Tenants consistently report bigger debts, smaller savings and more financial worries than owner-occupiers: they’re worse off on practically every financial metric available.
But does the much-hated landlord deserve to be our generation’s financial bogeyman? Sorry, I should include a trigger warning at this point. Some parts of the US media, including regional divisions of NBC, have reportedly stopped using the “L” word due to complaints from the buy-to-let community that it is “dated” with hurtful “feudal” connotations. And where America leads, we are sure to follow. Who knew that “small housing providers”, as they prefer to be called, were such sensitive souls?
Mind you, I don’t blame them for feeling a bit unloved. They may have become a fixture in our housing market, but they’re not as amply rewarded as they were at one time. Sure, rental demand is stronger than ever: the London lettings agency Marsh & Parsons reports an average of 31 people chasing each available letting, while Manchester-based Urbanbubble reports that a three-bedroom flat on its patch will cost you 27 per cent more to rent this year than it did in 2020.
But supply isn’t keeping up. The share of homes bought by buy-to-let investors increased by just one per cent during the recent stamp duty holiday.
It’s thought that around 250,000 landlords have got out of the buy-to-let game since the Government introduced a three percentage point stamp duty surcharge on investment properties.
The market has decisively shifted away from amateur landlords looking for income in favour of professional investors, owning dozens of properties, who establish limited companies and can absorb these changes as the cost of doing business.
These landlords are staying put and now charge as much as the market will bear – everyone else is moving into higher-yielding regions and holiday lets, where they get far more favourable tax treatment.
So, has hammering smaller landlords freed up housing stock and brought down prices for first-time buyers? Well, no.
The most recent monthly jump in house prices was the biggest seen for 14 years according to Halifax: managing director Russell Galley says the average UK house price is now “as expensive as it ever has been”.
Separate research from Nationwide suggests first-time buyers now need to save 113 per cent of their entire annual salary for a deposit.
Buy-to-let doesn’t look like it’s going anywhere. So instead of getting hung up on tax deterrents, which create a host of unintended consequences, we should be prioritising a robust and accessible legal framework for all parties, one that rewards good landlords and tenants. Rogue landlords remain free to ignore 168 pieces of regulation imposed on the sector over the past 10 years – see various horror stories reported by housing charities and tenants on social media. A better reporting/policing system, as well as allowing tenants access to a national database of criminal landlords, is basic common sense.
Meanwhile, thousands of renters in Covid-related arrears face eviction this month.
Yet many landlords who have offered rent breaks and reductions throughout the pandemic can only withstand losses for so long. Pursuing tenants through the courts is expensive and difficult, with waiting times for eviction hearings now taking at least a year.

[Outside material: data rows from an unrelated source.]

(** ** CORS and the error handlers *)

(** flask-cors's [after_request] with [origins='*']. *)
Definition cors_headers (o : option string) : list (string * string) :=
  match o with
  | Some org => [("Access-Control-Allow-Origin", org); ("Vary", "Origin")]
  | None => [("Access-Control-Allow-Origin", "*")]
  end.

(** [not_found], lines 1033-1035. *)
Definition not_found_handler : response := mkresp (JObj [("error", JStr "Endpoint not found")]) 404.

Definition json_reply (o : option string) (r : response) : http_response :=
  mkhttpresp (status r) (BodyJson (body r)) (cors_headers o).

(** ** The application *)

(** The state behind the application: the database and the limiter's
    storage. *)
Record app_state := mkapp { app_db : db; app_limits : store }.

Definition app_start : app_state := mkapp empty_db empty_store.

Section App.
Context `{PasswordHasher} `{TokenIssuer} `{SqliteDriver} (isoformat : Z -> string)
  (fromisoformat : string -> option Z) (text_column : json -> pyres string)
  (py_str : json -> string) (date_key hour_key : Z -> string).
Definition controller_enqueue (bytes : list byte) : M unit :=
  update_sink (log_sink_call (SEnqueue bytes)).

Definition controller_error (e : Value) : M unit :=
  update_sink (log_sink_call (SError e)).

Definition controller_close : M unit :=
  update_sink (log_sink_call SClose).

(** ** The module scope of [test.js] *)

(** Names the module binds: its imports and its top-level declarations. *)
Definition module_bindings : list string :=
  [ "assert"; "createServer"; "test"; "fs"; "path"; "File"; "Readable";
    "fileURLToPath"; "env";
    "testFile"; "createBlobFromPath"; "resolveFilePath"; "convertRequest";
    "StreamPump" ].

(** Globals of the Node runtime that the module refers to. *)
Definition node_globals : list string :=
  [ "FormData"; "Headers"; "Request"; "ReadableStream"; "URL"; "fetch";
    "console"; "Buffer"; "Uint8Array"; "Error"; "Promise"; "Symbol";
    "Object"; "Array"; "Number"; "parseInt" ].

(** Evaluating an identifier that is bound nowhere raises a
    [ReferenceError]. *)
Definition resolve (id : string) : Exn + unit :=
  if existsb (String.eqb id) (module_bindings ++ node_globals)
  then inr tt
  else inl (ReferenceError (String.append id " is not defined")).

(** [a || b] where [a] is a number or [undefined] and evaluating [b] may
    raise: [undefined] and [0] are falsy, and [b] is evaluated only then. *)
Definition js_or (a : option Z) (b : Exn + Z) : Exn + Z :=
  match a with
  | Some n => if n =? 0 then b else inr n
  | None => b
  end.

Unless they (or their tenants) receive a special subsidy, landlords may decide simply to take the deposit money, sell up and walk away.
If that happens, social housing is unlikely to fill the gap, so expect a greater shortage of lettings and even higher rent, funnelling more gains into the hands of fewer property entrepreneurs. Great news for them, not so much for everyone else.
Let’s face it: buy-to-let is mutating in ways that are unhealthy for the whole housing eco-system. This is one experimental creation that – unlike Dolly – got way out of hand.